Menghadapi realitas seperti ini, ada benarnya kata Bung Karno bahwa revolusi belum berakhir. Bahkan mungkin belum dimulai. Lihat saja Sebuah lembaga pemerintahan yang berfungsi sebagai salah satu agent control social( agen control social) yang melaksanakan tata hokum Negara menjadi “bulan-bulanannya” seorang pengusaha. Bagaimana mungkin masyarakat mempercayakan perlindungan hukumnya kepada jaksa atau hakim yang mudah disuap demi kepentingan dirinya sendiri. Ini akan menjauhkan dari cita-cita bangsa yang berlandaskan kepada kemanusiaan yang adil dan beradab.Oleh karenannya peran mahasiswa sebagai agent of change( agen perubahan) dan social control ( alat control social) sangat diharapkan oleh masyarakat.Dikarenakan masalah korupsi bukan lagi sebagai masalah individu semata tapi telah menjadi masalah social. Bagaimana bias seorang jaksa agung didikte demi kepentingan dirinya sendiri .Hubungannya dengan masalah social adalah hilangnya kepercayaan masyarakat kepada pemerintah dan kepada para penegak hokum di Negara ini, serta lahir suatu masa baru dimana masa itu dinamakan masa bebaliticum ( acuh tak acuh).

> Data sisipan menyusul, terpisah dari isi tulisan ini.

Lemma CropAndResizeBackpropBoxes3D_no_boxes (s : Store F T) :
  dimension (grads s) 0 = 0 ->
  exists s', CropAndResizeBackpropBoxes3D s = Some (tt, s').
Proof.
  intros H0.
  unfold CropAndResizeBackpropBoxes3D, bind, get_dim, setZero_grads_boxes.
  rewrite H0. eexists. reflexivity.
Qed.

(** Once the box index is a vector, [RunIfBoxIndexIsValid] ends in a
    context as soon as [compute] does on the context at hand. *)
Lemma RunIfBoxIndexIsValid_returns (bi : Tensor Z) (B : Z)
    (compute : OpKernelContext F T -> option (OpKernelContext F T))
    (done : OpKernelContext F T -> OpKernelContext F T)
    (context : OpKernelContext F T) :
  rank bi = 1 -> Forall (Z.le 0) (dims bi) ->
  (exists c, compute context = Some c) ->
  exists context',
    RunIfBoxIndexIsValid bi B (Some compute) (Some (fun c => Some (done c)))
      context = Some context'.
Proof.
  intros Ri Hp (c & Hc). apply rank_1 in Ri. destruct Ri as (n & Hbi).
  assert (Hn : 0 <= n)
    by (rewrite Hbi in Hp; inversion Hp; subst; assumption).
  unfold RunIfBoxIndexIsValid, dimension. rewrite Hbi. cbn [nth].
  match goal with
  | |- exists _, RunIfBoxIndexIsValid_loop _ _ _ _ _ ?rest _ = _ =>
      destruct (@RunIfBoxIndexIsValid_loop_cases F T bi B
                  (Some (fun c => Some (done c))) n rest context
                  (Z.to_nat n) 0 Hbi) as [-> | ->]; try lia
  end.
  - cbv beta. cbn [call_if_set]. rewrite Hc. eexists. reflexivity.
  - eexists. reflexivity.
Qed.

End NoBoxes.

(* A check of the op that fails ends the op: the status is set and
   [done] runs. *)
Ltac op_rejects := eexists; reflexivity.

Ltac leb_true :=
  repeat match goal with
         | |- context [0 <=? ?n] =>
             replace (0 <=? n) with true by (symmetry; apply Z.leb_le; lia)
         end.

Section GradImageOpTheorems.

Context {F T : Type} {FO : FloatOps F} {EO : ElemOps T F}.

(** X20.  [CropAndResizeGradImageOp::ComputeAsync] ends in a context on
    every input in which [boxes] has rank 2, [box_index] has rank 1, no
    extent is negative, the batch size in [image_size] is not negative
    and the box coordinates are indexable for the extents in
    [image_size] and the crop size of [grads], whatever the other
    extents and the values are, when [done] returns: it rejects the
    input with a status or runs the kernel, and no access of it or of
    the kernel is out of range. *)
Theorem CropAndResizeGradImageOp_never_undefined (alloc : Allocator T)
    (done : OpKernelContext F T -> OpKernelContext F T)
    (context : OpKernelContext F T) :
  Forall (Z.le 0) (dims (grads (tensors context))) ->
  Forall (Z.le 0) (dims (box_index (tensors context))) ->
  rank (boxes (tensors context)) = 2 ->
  rank (box_index (tensors context)) = 1 ->
  0 <= elt (size_input context) [0] ->
  boxes_indexable2 axis_scale
    (boxes (tensors context)) (box_index (tensors context))
    (elt (size_input context) [0]) (elt (size_input context) [1])
    (elt (size_input context) [2])
    (dim_size (boxes (tensors context)) 0)
    (dim_size (grads (tensors context)) 1)
    (dim_size (grads (tensors context)) 2) ->
  exists context',
    CropAndResizeGradImageOp_ComputeAsync alloc
      (Some (fun c => Some (done c))) context = Some context'.
Proof.
  intros Hpg Hpi Rb Ri HB Hidx.
  unfold CropAndResizeGradImageOp_ComputeAsync, OP_REQUIRES_ASYNC,
    OP_REQUIRES_OK_ASYNC. cbv beta zeta.
  destruct (Z.eqb_spec (rank (grads (tensors context))) 4) as [R4 | R4];
    [| op_rejects].
  apply rank_4 in R4. destruct R4 as (G & CH & CW & C & Hg).
  assert (HC : 0 <= C) by (apply (Forall_nonneg_nth 3) in Hpg;
                           rewrite Hg in Hpg; exact Hpg).
  unfold dim_size. rewrite Hg. cbn [nth].
  destruct ((0 <? CH) && (0 <? CW)) eqn:E2; [| op_rejects].
  apply andb_true_iff in E2. rewrite !Z.ltb_lt in E2.
  pose proof (@ParseAndCheckBoxSizes_inv F (boxes (tensors context))
                (box_index (tensors context)) 0) as Hinv.
  destruct (ok (fst (ParseAndCheckBoxSizes _ _ 0))); [| op_rejects].
  specialize (Hinv eq_refl). cbv zeta in Hinv.
  set (N := snd (ParseAndCheckBoxSizes _ _ 0)) in *.
  destruct (Z.eqb_spec G N) as [-> | HGN]; [| op_rejects].
  destruct (rank (size_input context) =? 1); [| op_rejects].
  destruct (nth 0 (dims (size_input context)) 0 =? 4); [| op_rejects].
  set (B := elt (size_input context) [0]) in *.
  set (H := elt (size_input context) [1]).
  set (W := elt (size_input context) [2]).
  set (depth := elt (size_input context) [3]).
  destruct ((0 <? H) && (0 <? W)) eqn:E4; [| op_rejects].
  apply andb_true_iff in E4. rewrite !Z.ltb_lt in E4.
  destruct (Z.eqb_spec C depth) as [<- | HCd]; [| op_rejects].
  unfold TensorShape. cbn [forallb]. leb_true. cbn [andb].
  destruct (ok (allocate_status alloc [B; H; W; C])); [| op_rejects].
  unfold tensor_view at 1. rewrite Ri. cbn [Z.eqb Pos.eqb].
  apply RunIfBoxIndexIsValid_returns; [exact Ri | exact Hpi |].
  unfold CropAndResizeGradImageOp_compute_callback, tensor_view, rank.
  cbn [tensors with_grads_image with_tensors grads boxes box_index
       grads_image set_grads_image allocated dims].
  apply rank_1 in Ri. destruct Ri as (n & Hbi).
  apply rank_2 in Rb. destruct Rb as (nb & m & Hbx).
  rewrite Hg, Hbx, Hbi.
  cbn [List.length Z.of_nat Pos.of_succ_nat Pos.succ Z.eqb Pos.eqb].
  assert (Hk : exists s', CropAndResizeBackpropImage
                 (set_grads_image (tensors context)
                    (allocated alloc [B; H; W; C])) = Some (tt, s')).
  { destruct Hinv as [(_ & _ & HN0) | (Hd1 & Hd2)].
    - apply CropAndResizeBackpropImage_no_boxes.
      unfold dimension. cbn [grads set_grads_image]. rewrite Hg.
      exact HN0.
    - apply CropAndResizeBackpropImage_safe with
        (B := B) (H := H) (W := W) (C := C) (N := N) (CH := CH) (CW := CW).
      + repeat split; assumption.
      + unfold dim_size in Hidx. rewrite Hg, Hd1 in Hidx. exact Hidx. }
  destruct Hk as (s' & ->). eexists. reflexivity.
Qed.

End GradImageOpTheorems.

Section GradBoxesOpTheorems.

Context {F T : Type} {FO : FloatOps F} {EO : ElemOps T F}.

(** X21.  [CropAndResizeGradBoxesOp::ComputeAsync] ends in a context on
    every input in which [boxes] has rank 2, [box_index] has rank 1, no
    extent is negative and the box coordinates, mapped with the scale
    of the box-gradient kernel, are indexable for the extents of the
    image and the crop size of [grads], whatever the other extents and
    the values are, when [done] returns: it rejects the input with a
    status or runs the kernel, and no access of it or of the kernel is
    out of range. *)
Theorem CropAndResizeGradBoxesOp_never_undefined (alloc : Allocator F)
    (done : OpKernelContext F T -> OpKernelContext F T)
    (context : OpKernelContext F T) :
  Forall (Z.le 0) (dims (boxes (tensors context))) ->
  Forall (Z.le 0) (dims (box_index (tensors context))) ->
  rank (boxes (tensors context)) = 2 ->
  rank (box_index (tensors context)) = 1 ->
  boxes_indexable2 axis_scale_boxes
    (boxes (tensors context)) (box_index (tensors context))
    (dim_size (image (tensors context)) 0)
    (dim_size (image (tensors context)) 1)
    (dim_size (image (tensors context)) 2)
    (dim_size (boxes (tensors context)) 0)
    (dim_size (grads (tensors context)) 1)
    (dim_size (grads (tensors context)) 2) ->
  exists context',
    CropAndResizeGradBoxesOp_ComputeAsync alloc
      (Some (fun c => Some (done c))) context = Some context'.
Proof.
  intros Hpb Hpi Rb Ri Hidx.
  unfold CropAndResizeGradBoxesOp_ComputeAsync, OP_REQUIRES_ASYNC,
    OP_REQUIRES_OK_ASYNC. cbv beta zeta.
  destruct (Z.eqb_spec (rank (grads (tensors context))) 4) as [R4 | R4];
    [| op_rejects].
  apply rank_4 in R4. destruct R4 as (G & CH & CW & C & Hg).
  unfold dim_size. rewrite Hg. cbn [nth].
  destruct ((0 <? CH) && (0 <? CW)); [| op_rejects].
  destruct (Z.eqb_spec (rank (image (tensors context))) 4) as [I4 | I4];
    [| op_rejects].
  apply rank_4 in I4. destruct I4 as (B & H & W & C' & Himg).
  rewrite Himg. cbn [nth].
  destruct ((0 <? H) && (0 <? W)); [| op_rejects].
  destruct (Z.eqb_spec C' C) as [-> | HCC]; [| op_rejects].
  pose proof (@ParseAndCheckBoxSizes_inv F (boxes (tensors context))
                (box_index (tensors context)) 0) as Hinv.
  destruct (ok (fst (ParseAndCheckBoxSizes _ _ 0))); [| op_rejects].
  specialize (Hinv eq_refl). cbv zeta in Hinv.
  set (N := snd (ParseAndCheckBoxSizes _ _ 0)) in *.
  destruct (Z.eqb_spec G N) as [-> | HGN]; [| op_rejects].
  assert (HN : 0 <= N).
  { destruct Hinv as [(_ & _ & ->) | (Hd & _)]; [lia |].
    apply (Forall_nonneg_nth 0) in Hpb. rewrite Hd in Hpb. exact Hpb. }
  unfold TensorShape. cbn [forallb]. leb_true. cbn [andb].
  destruct (ok (allocate_status alloc [N; 4])); [| op_rejects].
  unfold tensor_view at 1. rewrite Ri. cbn [Z.eqb Pos.eqb].
  apply RunIfBoxIndexIsValid_returns; [exact Ri | exact Hpi |].
  unfold CropAndResizeGradBoxesOp_compute_callback, tensor_view, rank.
  cbn [tensors with_grads_boxes with_tensors grads image boxes box_index
       grads_boxes set_grads_boxes allocated dims].
  apply rank_1 in Ri. destruct Ri as (n & Hbi).
  apply rank_2 in Rb. destruct Rb as (nb & m & Hbx).
  rewrite Hg, Himg, Hbx, Hbi.
  cbn [List.length Z.of_nat Pos.of_succ_nat Pos.succ Z.eqb Pos.eqb].
  assert (Hk : exists s', CropAndResizeBackpropBoxes
                 (set_grads_boxes (tensors context)
                    (allocated alloc [N; 4])) = Some (tt, s')).
  { destruct Hinv as [(_ & _ & HN0) | (Hd1 & Hd2)].
    - apply CropAndResizeBackpropBoxes_no_boxes.
      unfold dimension. cbn [grads set_grads_boxes]. rewrite Hg.
      exact HN0.
    - apply CropAndResizeBackpropBoxes_safe with
        (B := B) (H := H) (W := W) (C := C) (N := N) (CH := CH) (CW := CW).
      + repeat split; assumption.
      + unfold dim_size in Hidx. rewrite Hg, Himg, Hd1 in Hidx. exact Hidx. }
  destruct Hk as (s' & ->). eexists. reflexivity.
Qed.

Peran mahasiswa sangat diperlukan sekali sebab sejauh ini mahasiswa telah menjadi corong masyarakat yang mempunyai daya kritisasi yang tinggi. peran KPK sejauh ini hendaknya di-Amini oleh mahasiswa dengan menggalakan anti korupsi kepada masyarakat. Salah satu bentuk kampanye anti korupsi tidak mesti melulu turun kejalan dengan aksi demonya tapi bisa dengan cara membentuk Lembaga Swadaya Masyarakat ( LSM) yang dapat memberikan pandangan baru kepada masyarakat tentang korupsi itu sendiri baik ditinjau dari segi hokum atau dampak dari tindak pidana korupsi itu sendiri. Dengan demikian jika revolusi pemikiran masyarakat telah terbentuk maka Pemberantasan Korupsi bukan lagi sebatas tanggungjawab lembaga KPK tapi menjadi tanggungjawab seluruh lapisan masyarakat. Maka hokum yang berlaku bukan hanya hokum positif akan tetapi hokum adatpun berperan aktif.kedaulatan ditangan rakyat. Maling ayam digebukin, maka korupsi ?
“Revolusi tidak akan berhasil jika dipimpin oleh ahli-ahli hokum,karena segala perubahan yang seharusnya cepat diambil tidak akan terlaksana karena para ahli hukum itu akan banyak berkutat dengan persoalan keabsahan (legalitas)”.Bung Karno.